(Saved data entries):
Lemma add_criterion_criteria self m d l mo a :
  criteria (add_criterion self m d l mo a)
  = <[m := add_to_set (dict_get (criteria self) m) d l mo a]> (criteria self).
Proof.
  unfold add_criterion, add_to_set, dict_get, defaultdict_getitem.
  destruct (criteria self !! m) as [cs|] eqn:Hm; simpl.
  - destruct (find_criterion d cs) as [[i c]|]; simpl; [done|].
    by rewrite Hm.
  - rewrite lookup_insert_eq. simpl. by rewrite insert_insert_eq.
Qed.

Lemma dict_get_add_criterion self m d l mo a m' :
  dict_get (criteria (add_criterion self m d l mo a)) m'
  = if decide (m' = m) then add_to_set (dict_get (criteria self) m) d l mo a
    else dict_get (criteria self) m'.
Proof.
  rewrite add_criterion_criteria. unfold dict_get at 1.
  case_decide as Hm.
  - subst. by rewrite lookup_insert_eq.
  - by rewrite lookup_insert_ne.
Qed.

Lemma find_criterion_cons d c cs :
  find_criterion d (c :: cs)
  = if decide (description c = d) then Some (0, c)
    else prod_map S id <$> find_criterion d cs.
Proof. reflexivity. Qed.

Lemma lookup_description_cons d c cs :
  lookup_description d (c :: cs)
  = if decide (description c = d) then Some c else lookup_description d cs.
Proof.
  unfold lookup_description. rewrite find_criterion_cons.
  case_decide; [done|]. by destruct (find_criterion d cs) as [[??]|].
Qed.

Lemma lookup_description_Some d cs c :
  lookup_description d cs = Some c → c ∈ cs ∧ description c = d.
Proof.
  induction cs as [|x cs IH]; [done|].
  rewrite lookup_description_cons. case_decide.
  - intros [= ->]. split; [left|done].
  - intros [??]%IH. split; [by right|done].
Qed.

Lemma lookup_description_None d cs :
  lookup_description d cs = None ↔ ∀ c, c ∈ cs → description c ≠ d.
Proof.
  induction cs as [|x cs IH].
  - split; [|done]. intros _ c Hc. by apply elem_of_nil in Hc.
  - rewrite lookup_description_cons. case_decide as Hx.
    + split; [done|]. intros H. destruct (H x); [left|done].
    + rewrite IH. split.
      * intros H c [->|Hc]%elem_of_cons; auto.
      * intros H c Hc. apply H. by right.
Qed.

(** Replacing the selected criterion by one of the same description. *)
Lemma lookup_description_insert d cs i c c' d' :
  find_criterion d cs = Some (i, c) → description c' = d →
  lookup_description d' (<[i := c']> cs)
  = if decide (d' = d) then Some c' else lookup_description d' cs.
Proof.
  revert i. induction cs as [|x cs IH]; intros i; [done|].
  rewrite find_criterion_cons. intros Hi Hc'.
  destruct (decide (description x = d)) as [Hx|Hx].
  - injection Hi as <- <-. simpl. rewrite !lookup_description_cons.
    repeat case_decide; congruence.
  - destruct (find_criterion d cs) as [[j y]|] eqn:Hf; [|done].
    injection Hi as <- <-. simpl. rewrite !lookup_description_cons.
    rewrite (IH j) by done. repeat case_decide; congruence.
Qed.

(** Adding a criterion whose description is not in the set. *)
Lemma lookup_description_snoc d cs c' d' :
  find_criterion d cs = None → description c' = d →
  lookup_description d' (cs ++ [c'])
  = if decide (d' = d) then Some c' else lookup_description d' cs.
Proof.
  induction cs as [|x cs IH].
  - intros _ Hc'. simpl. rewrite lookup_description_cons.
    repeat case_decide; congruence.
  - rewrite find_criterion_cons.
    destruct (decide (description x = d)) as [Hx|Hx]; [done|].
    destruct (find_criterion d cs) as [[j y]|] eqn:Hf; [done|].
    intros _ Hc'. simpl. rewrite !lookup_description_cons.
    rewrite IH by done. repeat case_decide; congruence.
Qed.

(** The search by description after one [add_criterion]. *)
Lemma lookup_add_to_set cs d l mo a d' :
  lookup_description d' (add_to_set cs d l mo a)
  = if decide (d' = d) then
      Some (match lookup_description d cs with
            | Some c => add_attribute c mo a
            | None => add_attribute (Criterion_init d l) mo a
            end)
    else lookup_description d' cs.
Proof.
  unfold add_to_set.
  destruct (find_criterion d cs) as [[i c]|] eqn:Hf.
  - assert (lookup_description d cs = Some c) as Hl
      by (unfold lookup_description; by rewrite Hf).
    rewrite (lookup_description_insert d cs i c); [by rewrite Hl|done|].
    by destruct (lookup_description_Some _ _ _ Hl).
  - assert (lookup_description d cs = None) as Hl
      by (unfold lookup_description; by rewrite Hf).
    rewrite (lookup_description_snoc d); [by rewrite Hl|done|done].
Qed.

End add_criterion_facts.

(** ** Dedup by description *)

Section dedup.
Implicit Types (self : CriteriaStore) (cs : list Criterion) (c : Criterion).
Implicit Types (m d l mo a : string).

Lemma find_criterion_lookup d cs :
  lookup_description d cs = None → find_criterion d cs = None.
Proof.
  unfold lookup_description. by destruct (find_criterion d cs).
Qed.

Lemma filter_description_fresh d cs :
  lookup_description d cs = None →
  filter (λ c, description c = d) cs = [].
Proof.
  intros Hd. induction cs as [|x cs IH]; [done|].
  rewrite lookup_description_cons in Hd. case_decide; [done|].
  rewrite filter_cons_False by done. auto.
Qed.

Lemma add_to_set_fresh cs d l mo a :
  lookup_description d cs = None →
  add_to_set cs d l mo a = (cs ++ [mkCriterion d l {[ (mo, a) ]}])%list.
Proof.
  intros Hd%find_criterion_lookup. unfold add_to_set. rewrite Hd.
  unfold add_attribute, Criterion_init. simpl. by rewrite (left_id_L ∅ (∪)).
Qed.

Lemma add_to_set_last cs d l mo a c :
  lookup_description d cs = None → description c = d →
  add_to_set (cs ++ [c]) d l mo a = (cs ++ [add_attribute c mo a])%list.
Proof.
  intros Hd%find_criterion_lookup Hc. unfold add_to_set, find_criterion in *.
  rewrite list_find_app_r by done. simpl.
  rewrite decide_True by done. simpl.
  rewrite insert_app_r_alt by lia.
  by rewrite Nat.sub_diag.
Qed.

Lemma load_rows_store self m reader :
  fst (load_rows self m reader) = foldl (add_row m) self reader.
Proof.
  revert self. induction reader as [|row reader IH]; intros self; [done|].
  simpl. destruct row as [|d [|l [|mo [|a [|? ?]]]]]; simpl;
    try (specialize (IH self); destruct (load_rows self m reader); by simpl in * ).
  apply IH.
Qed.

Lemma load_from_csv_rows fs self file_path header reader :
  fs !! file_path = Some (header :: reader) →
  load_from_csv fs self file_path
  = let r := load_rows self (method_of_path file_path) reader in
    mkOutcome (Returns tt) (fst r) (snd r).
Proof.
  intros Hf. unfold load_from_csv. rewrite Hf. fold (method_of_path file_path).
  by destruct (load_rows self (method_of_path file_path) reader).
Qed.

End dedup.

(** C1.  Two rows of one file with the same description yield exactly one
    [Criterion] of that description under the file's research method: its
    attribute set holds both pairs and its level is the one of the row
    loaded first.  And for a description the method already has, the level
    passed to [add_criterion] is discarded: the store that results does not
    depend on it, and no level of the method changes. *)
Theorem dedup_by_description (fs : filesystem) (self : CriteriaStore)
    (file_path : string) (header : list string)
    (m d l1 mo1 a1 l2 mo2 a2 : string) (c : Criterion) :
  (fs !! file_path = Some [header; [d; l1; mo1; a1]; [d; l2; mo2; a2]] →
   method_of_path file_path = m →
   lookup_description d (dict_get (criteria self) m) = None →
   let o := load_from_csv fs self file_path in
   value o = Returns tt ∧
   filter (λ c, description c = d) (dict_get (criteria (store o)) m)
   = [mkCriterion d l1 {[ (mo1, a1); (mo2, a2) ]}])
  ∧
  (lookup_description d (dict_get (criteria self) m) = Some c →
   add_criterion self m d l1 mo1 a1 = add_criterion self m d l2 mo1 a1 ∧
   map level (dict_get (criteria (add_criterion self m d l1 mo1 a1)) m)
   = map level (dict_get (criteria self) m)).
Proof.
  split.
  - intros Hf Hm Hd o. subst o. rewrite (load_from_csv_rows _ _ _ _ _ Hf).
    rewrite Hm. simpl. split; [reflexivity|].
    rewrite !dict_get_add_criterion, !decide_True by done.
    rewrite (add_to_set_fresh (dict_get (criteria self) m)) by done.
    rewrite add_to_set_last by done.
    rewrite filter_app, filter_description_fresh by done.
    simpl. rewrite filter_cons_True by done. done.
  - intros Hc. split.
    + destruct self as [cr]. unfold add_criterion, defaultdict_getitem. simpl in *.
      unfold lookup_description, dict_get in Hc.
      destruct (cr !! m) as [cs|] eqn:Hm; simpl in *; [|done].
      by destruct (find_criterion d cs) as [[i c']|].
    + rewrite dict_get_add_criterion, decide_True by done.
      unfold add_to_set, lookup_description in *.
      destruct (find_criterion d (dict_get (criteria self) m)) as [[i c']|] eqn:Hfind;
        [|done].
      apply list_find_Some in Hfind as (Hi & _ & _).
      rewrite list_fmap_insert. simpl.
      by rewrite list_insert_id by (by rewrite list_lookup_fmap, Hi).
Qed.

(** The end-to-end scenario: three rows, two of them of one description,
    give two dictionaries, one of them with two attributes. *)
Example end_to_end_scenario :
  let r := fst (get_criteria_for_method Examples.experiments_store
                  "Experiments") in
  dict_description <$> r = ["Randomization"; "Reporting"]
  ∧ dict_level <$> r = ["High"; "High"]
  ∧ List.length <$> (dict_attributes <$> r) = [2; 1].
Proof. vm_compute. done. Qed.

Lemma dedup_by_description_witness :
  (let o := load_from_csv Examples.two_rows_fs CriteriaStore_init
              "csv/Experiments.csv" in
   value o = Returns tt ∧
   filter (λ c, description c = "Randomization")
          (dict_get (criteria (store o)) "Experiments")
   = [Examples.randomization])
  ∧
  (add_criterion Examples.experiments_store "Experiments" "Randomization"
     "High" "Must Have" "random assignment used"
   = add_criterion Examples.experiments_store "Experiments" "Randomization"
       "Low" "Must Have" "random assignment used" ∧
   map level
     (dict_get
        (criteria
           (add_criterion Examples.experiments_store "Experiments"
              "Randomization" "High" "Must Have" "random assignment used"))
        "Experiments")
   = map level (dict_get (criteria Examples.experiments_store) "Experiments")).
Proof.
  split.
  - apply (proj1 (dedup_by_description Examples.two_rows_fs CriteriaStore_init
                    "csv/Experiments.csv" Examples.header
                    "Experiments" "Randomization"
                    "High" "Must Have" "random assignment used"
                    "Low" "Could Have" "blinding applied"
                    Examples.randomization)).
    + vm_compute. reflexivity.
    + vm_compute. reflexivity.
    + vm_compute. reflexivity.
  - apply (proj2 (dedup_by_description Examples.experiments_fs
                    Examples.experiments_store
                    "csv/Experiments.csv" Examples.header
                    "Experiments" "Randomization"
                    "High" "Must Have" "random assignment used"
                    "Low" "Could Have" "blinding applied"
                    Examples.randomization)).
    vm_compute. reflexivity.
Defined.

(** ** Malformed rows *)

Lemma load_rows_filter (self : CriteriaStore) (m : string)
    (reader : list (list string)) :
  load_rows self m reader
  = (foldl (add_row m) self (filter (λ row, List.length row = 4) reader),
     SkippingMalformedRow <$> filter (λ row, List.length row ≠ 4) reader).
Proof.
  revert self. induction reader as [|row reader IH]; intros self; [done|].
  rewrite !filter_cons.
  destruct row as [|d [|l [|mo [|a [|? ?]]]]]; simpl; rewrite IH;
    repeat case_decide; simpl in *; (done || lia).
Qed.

(What this task involves): Look above for the line holding "- rewrite lookup_description_cons." and the line holding "Lemma lookup_description_insert d", then output exactly those two lines and every line between them, nothing more.

(Result for this exercise):
  - rewrite lookup_description_cons. case_decide as Hx.
    + split; [done|]. intros H. destruct (H x); [left|done].
    + rewrite IH. split.
      * intros H c [->|Hc]%elem_of_cons; auto.
      * intros H c Hc. apply H. by right.
Qed.

(** Replacing the selected criterion by one of the same description. *)
Lemma lookup_description_insert d cs i c c' d' :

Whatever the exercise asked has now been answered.